*** Data for this exercise ***

(* ===== verification/Object.v ===== *)
(** * Objects: [plumbing/object.go], [plumbing/memory.go], [plumbing/hasher.go]

    Object types, encoded objects, and the objects kept in memory with the
    hash of their content.  The digest (SHA1 or SHA256, of the Go library's
    crypto packages) is a parameter. *)
From stdpp Require Import base list numbers option strings.
From Stdlib Require Import ZArith Lia.
From S2P Require Import Prelude GoStrings ObjectId.

Open Scope Z_scope.

(** ** Types *)

Inductive ObjectType :=
  | InvalidObject | CommitObject | TreeObject | BlobObject | TagObject
  | OFSDeltaObject | REFDeltaObject | AnyObject.

#[export] Instance ObjectType_eq_dec : EqDecision ObjectType.
Proof. solve_decision. Defined.

Definition type_String (t : ObjectType) : bytes :=
  match t with
  | CommitObject => bs "commit"
  | TreeObject => bs "tree"
  | BlobObject => bs "blob"
  | TagObject => bs "tag"
  | OFSDeltaObject => bs "ofs-delta"
  | REFDeltaObject => bs "ref-delta"
  | AnyObject => bs "any"
  | InvalidObject => bs "unknown"
  end.

Definition Valid (t : ObjectType) : bool :=
  match t with
  | CommitObject | TreeObject | BlobObject | TagObject | OFSDeltaObject | REFDeltaObject => true
  | _ => false
  end.

Definition IsDelta (t : ObjectType) : bool :=
  match t with REFDeltaObject | OFSDeltaObject => true | _ => false end.

(** The type, and whether there is no error. *)
Definition ParseObjectType (value : bytes) : ObjectType * bool :=
  if bool_decide (value = bs "commit") then (CommitObject, true)
  else if bool_decide (value = bs "tree") then (TreeObject, true)
  else if bool_decide (value = bs "blob") then (BlobObject, true)
  else if bool_decide (value = bs "tag") then (TagObject, true)
  else if bool_decide (value = bs "ofs-delta") then (OFSDeltaObject, true)
  else if bool_decide (value = bs "ref-delta") then (REFDeltaObject, true)
  else (InvalidObject, false).

(** What the stores and decoders use of a [plumbing.EncodedObject]. *)
Record EncodedObject := { eo_Type : ObjectType; eo_Hash : ObjectID; eo_Data : bytes }.

#[export] Instance EncodedObject_eq_dec : EqDecision EncodedObject.
Proof. solve_decision. Defined.

Definition eo_Size (o : EncodedObject) : Z := len (eo_Data o).

(** ** Hashing *)

(** The header that is hashed before the content. *)
Definition writeHeader (t : ObjectType) (sz : Z) : bytes := type_String t ++ [32] ++ FormatInt sz ++ [0].

Section hasher.
Context (digest : ObjectFormat -> bytes -> bytes).

(** [FromObjectFormat]: anything but SHA256 is SHA1, with the format unset. *)
Definition FromObjectFormat (f : ObjectFormat) : ObjectFormat :=
  match f with SHA256 => SHA256 | _ => UnsetObjectFormat end.

Definition Compute (oh : ObjectFormat) (ot : ObjectType) (d : bytes) : ObjectID :=
  {| oid_hash := copy (zeros SHA256Size) (digest oh (writeHeader ot (len d) ++ d)); oid_format := oh |}.

(** *** Objects in memory *)

Record MemoryObject := {
  mo_t : ObjectType;
  mo_h : ObjectID;
  mo_cont : bytes;
  mo_sz : Z;
  mo_oh : option ObjectFormat;
}.

Definition NewMemoryObject (oh : option ObjectFormat) : MemoryObject :=
  {| mo_t := InvalidObject; mo_h := ZeroHash; mo_cont := []; mo_sz := 0; mo_oh := oh |}.

(** The hash, computed by the first call, and the object after the call. *)
Definition mo_Hash (o : MemoryObject) : ObjectID * MemoryObject :=
  if IsZero (mo_h o) && (len (mo_cont o) =? mo_sz o) then
    let oh := match mo_oh o with None => FromObjectFormat SHA1 | Some oh => oh end in
    let h := Compute oh (mo_t o) (mo_cont o) in
    let o := {| mo_t := mo_t o; mo_h := h; mo_cont := mo_cont o; mo_sz := mo_sz o; mo_oh := Some oh |} in
    if IsZero h then (ZeroHash, o) else (h, o)
  else if IsZero (mo_h o) then (ZeroHash, o) else (mo_h o, o).

Definition mo_SetType (t : ObjectType) (o : MemoryObject) : MemoryObject :=
  {| mo_t := t; mo_h := mo_h o; mo_cont := mo_cont o; mo_sz := mo_sz o; mo_oh := mo_oh o |}.

Definition mo_SetSize (s : Z) (o : MemoryObject) : MemoryObject :=
  {| mo_t := mo_t o; mo_h := mo_h o; mo_cont := mo_cont o; mo_sz := s; mo_oh := mo_oh o |}.

(** [Write] never fails; it returns the number of bytes written. *)
Definition mo_Write (p : bytes) (o : MemoryObject) : Z * MemoryObject :=
  let cont := mo_cont o ++ p in
  (len p, {| mo_t := mo_t o; mo_h := mo_h o; mo_cont := cont; mo_sz := len cont; mo_oh := mo_oh o |}).

Fixpoint mo_writes (ps : list bytes) (o : MemoryObject) : MemoryObject :=
  match ps with [] => o | p :: ps' => mo_writes ps' (mo_Write p o).2 end.

(** ** Properties *)

Lemma ParseObjectType_String t : Valid t = true -> ParseObjectType (type_String t) = (t, true).
Proof. by destruct t. Qed.

Lemma type_String_no_space t : 32 ∉ type_String t.
Proof. apply (bool_decide_unpack _). by destruct t; vm_compute. Qed.

Lemma type_String_inj t t' : Valid t = true -> Valid t' = true -> type_String t = type_String t' -> t = t'.
Proof.
  intros Ht Ht' H. apply (f_equal ParseObjectType) in H. rewrite !ParseObjectType_String in H by done.
  by injection H.
Qed.

Lemma FormatInt_no_nul n : 0 <= n < 2 ^ 64 -> 0 ∉ FormatUint n.
Proof.
  intros Hn H. destruct (FormatUint_spec n Hn) as (_ & Hd & _). rewrite Forall_forall in Hd.
  specialize (Hd _ H). unfold is_decimal in Hd. lia.
Qed.

(** What is hashed determines the object.  The text given to the digest,
    the type, a space, the decimal length, a zero byte and the content, is
    different for objects of different valid types or different contents; so
    two objects of one hash are equal unless the digest collides. *)
Theorem hash_input_injective t t' d d' :
  Valid t = true -> Valid t' = true -> len d < 2 ^ 63 -> len d' < 2 ^ 63 ->
  writeHeader t (len d) ++ d = writeHeader t' (len d') ++ d' -> t = t' /\ d = d'.
Proof.
  intros Ht Ht' Hd Hd' H. unfold writeHeader in H. rewrite <-!app_assoc in H.
  assert (forall t d, cut_at 32 (type_String t ++ [32] ++ FormatInt (len d) ++ [0] ++ d)
    = Some (type_String t, FormatInt (len d) ++ [0] ++ d)) as Hcut
    by (intros; apply cut_at_app, type_String_no_space).
  assert (forall d, len d < 2 ^ 63 -> cut_at 0 (FormatInt (len d) ++ [0] ++ d) = Some (FormatInt (len d), d)) as Hcut0.
  { intros d0 H0. apply cut_at_app. pose proof (len_nonneg d0). unfold FormatInt. ztest (len d0 <? 0) false.
    apply FormatInt_no_nul. lia. }
  apply (f_equal (cut_at 32)) in H. rewrite !Hcut in H. injection H as H1 H2.
  split; [by apply type_String_inj|]. apply (f_equal (cut_at 0)) in H2. rewrite !Hcut0 in H2 by done.
  by injection H2.
Qed.

(** The object after any writes has their content and its size, and its hash
    is the digest of both with the type at the first call. *)
Lemma mo_writes_spec ps o :
  mo_cont (mo_writes ps o) = mo_cont o ++ concat ps
  /\ (mo_sz o = len (mo_cont o) -> mo_sz (mo_writes ps o) = len (mo_cont (mo_writes ps o)))
  /\ mo_t (mo_writes ps o) = mo_t o /\ mo_h (mo_writes ps o) = mo_h o /\ mo_oh (mo_writes ps o) = mo_oh o.
Proof.
  revert o. induction ps as [|p ps IH]; intros o; [by rewrite app_nil_r|]. cbn [mo_writes concat].
  destruct (IH (mo_Write p o).2) as (-> & Hs & -> & -> & ->). rewrite app_assoc. split; [done|].
  split; [intros _; by apply Hs|done].
Qed.
End hasher.

Lemma hash_input_injective_witness :
  let d := bs "hello" in
  writeHeader BlobObject (len d) ++ d = writeHeader BlobObject (len d) ++ d /\ d = d.
Proof.
  intros d. split; [reflexivity|].
  exact (proj2 (hash_input_injective BlobObject BlobObject d d eq_refl eq_refl ltac:(reflexivity) ltac:(reflexivity) eq_refl)).
Defined.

*** End of Data for this exercise ***

Task to complete: Restate word for word the lines of the data above, starting at the line containing "Proof. by destruct t. Qed." and ending at the line containing "by (intros; apply", both included, and nothing more.

Output:
Proof. by destruct t. Qed.

Lemma type_String_no_space t : 32 ∉ type_String t.
Proof. apply (bool_decide_unpack _). by destruct t; vm_compute. Qed.

Lemma type_String_inj t t' : Valid t = true -> Valid t' = true -> type_String t = type_String t' -> t = t'.
Proof.
  intros Ht Ht' H. apply (f_equal ParseObjectType) in H. rewrite !ParseObjectType_String in H by done.
  by injection H.
Qed.

Lemma FormatInt_no_nul n : 0 <= n < 2 ^ 64 -> 0 ∉ FormatUint n.
Proof.
  intros Hn H. destruct (FormatUint_spec n Hn) as (_ & Hd & _). rewrite Forall_forall in Hd.
  specialize (Hd _ H). unfold is_decimal in Hd. lia.
Qed.

(** What is hashed determines the object.  The text given to the digest,
    the type, a space, the decimal length, a zero byte and the content, is
    different for objects of different valid types or different contents; so
    two objects of one hash are equal unless the digest collides. *)
Theorem hash_input_injective t t' d d' :
  Valid t = true -> Valid t' = true -> len d < 2 ^ 63 -> len d' < 2 ^ 63 ->
  writeHeader t (len d) ++ d = writeHeader t' (len d') ++ d' -> t = t' /\ d = d'.
Proof.
  intros Ht Ht' Hd Hd' H. unfold writeHeader in H. rewrite <-!app_assoc in H.
  assert (forall t d, cut_at 32 (type_String t ++ [32] ++ FormatInt (len d) ++ [0] ++ d)
    = Some (type_String t, FormatInt (len d) ++ [0] ++ d)) as Hcut
    by (intros; apply cut_at_app, type_String_no_space).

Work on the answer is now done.